AIM OF THE EXERCISE> Below are the entries. Set down exactly the line containing "- destruct Hhs" and each line after it.

++++ RECORDS SUPPLIED

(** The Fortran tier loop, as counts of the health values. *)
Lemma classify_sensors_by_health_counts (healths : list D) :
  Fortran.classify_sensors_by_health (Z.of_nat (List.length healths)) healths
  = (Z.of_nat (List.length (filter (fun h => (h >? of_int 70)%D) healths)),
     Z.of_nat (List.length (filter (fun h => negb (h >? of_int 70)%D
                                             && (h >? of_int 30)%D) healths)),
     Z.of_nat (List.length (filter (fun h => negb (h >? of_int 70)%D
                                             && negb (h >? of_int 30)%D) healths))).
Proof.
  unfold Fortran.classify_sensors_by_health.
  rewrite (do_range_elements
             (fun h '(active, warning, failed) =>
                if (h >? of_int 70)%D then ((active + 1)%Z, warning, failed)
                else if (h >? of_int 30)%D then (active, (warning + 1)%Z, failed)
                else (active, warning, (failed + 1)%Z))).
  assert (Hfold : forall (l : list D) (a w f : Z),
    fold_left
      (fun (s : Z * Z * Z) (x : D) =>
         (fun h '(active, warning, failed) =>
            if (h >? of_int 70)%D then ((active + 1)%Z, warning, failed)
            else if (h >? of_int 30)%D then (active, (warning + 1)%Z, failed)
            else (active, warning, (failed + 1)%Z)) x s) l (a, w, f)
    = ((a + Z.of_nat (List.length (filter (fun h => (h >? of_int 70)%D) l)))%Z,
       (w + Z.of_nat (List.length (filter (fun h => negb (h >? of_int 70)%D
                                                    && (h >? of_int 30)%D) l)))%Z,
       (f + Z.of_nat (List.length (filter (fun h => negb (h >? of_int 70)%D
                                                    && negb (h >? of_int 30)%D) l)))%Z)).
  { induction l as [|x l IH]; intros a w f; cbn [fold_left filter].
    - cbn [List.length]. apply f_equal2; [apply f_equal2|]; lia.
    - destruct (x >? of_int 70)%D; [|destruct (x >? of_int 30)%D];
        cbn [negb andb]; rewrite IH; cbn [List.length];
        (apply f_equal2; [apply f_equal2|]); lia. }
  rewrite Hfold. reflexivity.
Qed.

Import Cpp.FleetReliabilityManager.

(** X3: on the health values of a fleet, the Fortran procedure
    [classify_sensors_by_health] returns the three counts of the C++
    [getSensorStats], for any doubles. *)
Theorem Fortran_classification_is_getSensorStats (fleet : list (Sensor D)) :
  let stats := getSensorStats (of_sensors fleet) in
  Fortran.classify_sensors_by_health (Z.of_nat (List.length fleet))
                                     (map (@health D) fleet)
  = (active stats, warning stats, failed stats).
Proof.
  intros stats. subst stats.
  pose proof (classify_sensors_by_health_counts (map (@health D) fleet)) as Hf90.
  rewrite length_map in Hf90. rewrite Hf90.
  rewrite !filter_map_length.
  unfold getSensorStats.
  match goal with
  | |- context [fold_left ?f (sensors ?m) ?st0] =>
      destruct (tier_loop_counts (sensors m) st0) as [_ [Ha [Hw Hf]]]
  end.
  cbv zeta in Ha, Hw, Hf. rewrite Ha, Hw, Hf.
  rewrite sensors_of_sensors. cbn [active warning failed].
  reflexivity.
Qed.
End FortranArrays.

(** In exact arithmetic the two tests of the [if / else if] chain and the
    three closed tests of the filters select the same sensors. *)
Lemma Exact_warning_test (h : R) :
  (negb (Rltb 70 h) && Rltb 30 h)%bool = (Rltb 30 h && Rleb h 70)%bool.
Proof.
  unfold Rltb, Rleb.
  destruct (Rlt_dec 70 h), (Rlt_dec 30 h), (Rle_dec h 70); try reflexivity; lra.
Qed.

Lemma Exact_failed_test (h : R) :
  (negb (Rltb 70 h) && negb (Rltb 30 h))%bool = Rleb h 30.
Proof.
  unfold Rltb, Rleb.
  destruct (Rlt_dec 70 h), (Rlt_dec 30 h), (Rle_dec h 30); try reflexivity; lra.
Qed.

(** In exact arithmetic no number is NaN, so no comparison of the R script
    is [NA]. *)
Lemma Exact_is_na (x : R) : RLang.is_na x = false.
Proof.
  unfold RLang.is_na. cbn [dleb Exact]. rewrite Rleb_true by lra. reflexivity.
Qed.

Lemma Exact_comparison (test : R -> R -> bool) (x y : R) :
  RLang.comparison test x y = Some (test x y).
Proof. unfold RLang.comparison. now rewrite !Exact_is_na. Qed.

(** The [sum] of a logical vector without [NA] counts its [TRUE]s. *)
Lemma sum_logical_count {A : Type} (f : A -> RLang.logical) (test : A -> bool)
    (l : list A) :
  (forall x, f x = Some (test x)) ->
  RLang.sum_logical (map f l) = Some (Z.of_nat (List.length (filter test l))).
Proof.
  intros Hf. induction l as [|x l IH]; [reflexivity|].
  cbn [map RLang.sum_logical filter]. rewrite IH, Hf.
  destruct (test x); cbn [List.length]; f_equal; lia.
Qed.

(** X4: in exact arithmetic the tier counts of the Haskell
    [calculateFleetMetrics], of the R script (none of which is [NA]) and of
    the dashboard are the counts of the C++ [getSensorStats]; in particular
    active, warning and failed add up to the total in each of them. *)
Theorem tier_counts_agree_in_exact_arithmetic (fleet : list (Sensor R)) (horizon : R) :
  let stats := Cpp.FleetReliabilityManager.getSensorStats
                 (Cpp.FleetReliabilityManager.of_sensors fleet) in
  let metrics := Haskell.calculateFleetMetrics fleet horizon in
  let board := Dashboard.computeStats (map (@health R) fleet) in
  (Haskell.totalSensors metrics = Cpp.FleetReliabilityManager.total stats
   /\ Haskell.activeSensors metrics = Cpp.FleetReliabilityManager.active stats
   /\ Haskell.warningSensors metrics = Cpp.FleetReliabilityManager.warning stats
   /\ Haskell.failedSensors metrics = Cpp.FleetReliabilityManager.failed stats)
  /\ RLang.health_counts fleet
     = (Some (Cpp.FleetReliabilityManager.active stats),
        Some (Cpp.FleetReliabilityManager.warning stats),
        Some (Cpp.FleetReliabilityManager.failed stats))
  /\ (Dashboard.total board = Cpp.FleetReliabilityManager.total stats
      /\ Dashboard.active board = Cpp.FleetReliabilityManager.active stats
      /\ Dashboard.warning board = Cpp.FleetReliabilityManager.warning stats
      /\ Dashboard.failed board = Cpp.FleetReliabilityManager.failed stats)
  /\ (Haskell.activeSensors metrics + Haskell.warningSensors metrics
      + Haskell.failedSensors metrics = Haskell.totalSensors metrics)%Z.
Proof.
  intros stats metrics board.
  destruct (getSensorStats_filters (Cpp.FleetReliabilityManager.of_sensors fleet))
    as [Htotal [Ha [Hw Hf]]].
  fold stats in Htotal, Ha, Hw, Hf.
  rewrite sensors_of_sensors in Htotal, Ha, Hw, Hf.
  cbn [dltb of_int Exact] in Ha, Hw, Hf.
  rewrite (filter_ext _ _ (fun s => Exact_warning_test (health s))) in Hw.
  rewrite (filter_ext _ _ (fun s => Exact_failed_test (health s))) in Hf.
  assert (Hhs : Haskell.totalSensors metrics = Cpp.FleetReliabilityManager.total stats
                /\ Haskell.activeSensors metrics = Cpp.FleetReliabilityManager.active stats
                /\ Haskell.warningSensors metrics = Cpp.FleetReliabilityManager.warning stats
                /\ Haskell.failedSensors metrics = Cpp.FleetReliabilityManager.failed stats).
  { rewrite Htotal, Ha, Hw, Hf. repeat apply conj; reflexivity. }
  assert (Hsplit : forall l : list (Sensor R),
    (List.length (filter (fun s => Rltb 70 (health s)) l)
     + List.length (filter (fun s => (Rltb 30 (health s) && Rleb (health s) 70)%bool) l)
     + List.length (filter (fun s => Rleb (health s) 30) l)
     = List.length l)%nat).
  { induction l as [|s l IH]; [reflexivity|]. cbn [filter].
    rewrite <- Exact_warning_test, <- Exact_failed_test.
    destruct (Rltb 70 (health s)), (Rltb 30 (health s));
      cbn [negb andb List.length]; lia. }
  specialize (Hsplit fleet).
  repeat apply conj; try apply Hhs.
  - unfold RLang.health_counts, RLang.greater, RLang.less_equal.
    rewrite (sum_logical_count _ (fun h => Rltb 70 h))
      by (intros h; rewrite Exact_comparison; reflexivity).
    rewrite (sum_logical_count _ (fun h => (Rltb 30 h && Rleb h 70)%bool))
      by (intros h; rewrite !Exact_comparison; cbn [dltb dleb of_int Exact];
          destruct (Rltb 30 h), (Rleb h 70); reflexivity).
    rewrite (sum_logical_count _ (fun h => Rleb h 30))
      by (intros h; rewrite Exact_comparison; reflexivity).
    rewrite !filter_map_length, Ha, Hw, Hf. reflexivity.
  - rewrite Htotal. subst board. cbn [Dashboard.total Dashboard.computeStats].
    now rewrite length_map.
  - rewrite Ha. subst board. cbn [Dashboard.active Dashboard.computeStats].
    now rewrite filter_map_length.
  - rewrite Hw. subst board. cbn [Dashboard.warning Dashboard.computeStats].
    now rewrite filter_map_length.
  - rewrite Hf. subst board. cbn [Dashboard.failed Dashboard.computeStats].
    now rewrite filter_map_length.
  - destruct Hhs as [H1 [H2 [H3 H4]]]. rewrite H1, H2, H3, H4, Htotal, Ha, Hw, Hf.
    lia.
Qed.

++++++++

WRITTEN SOLUTION>
  - destruct Hhs as [H1 [H2 [H3 H4]]]. rewrite H1, H2, H3, H4, Htotal, Ha, Hw, Hf.
    lia.
Qed.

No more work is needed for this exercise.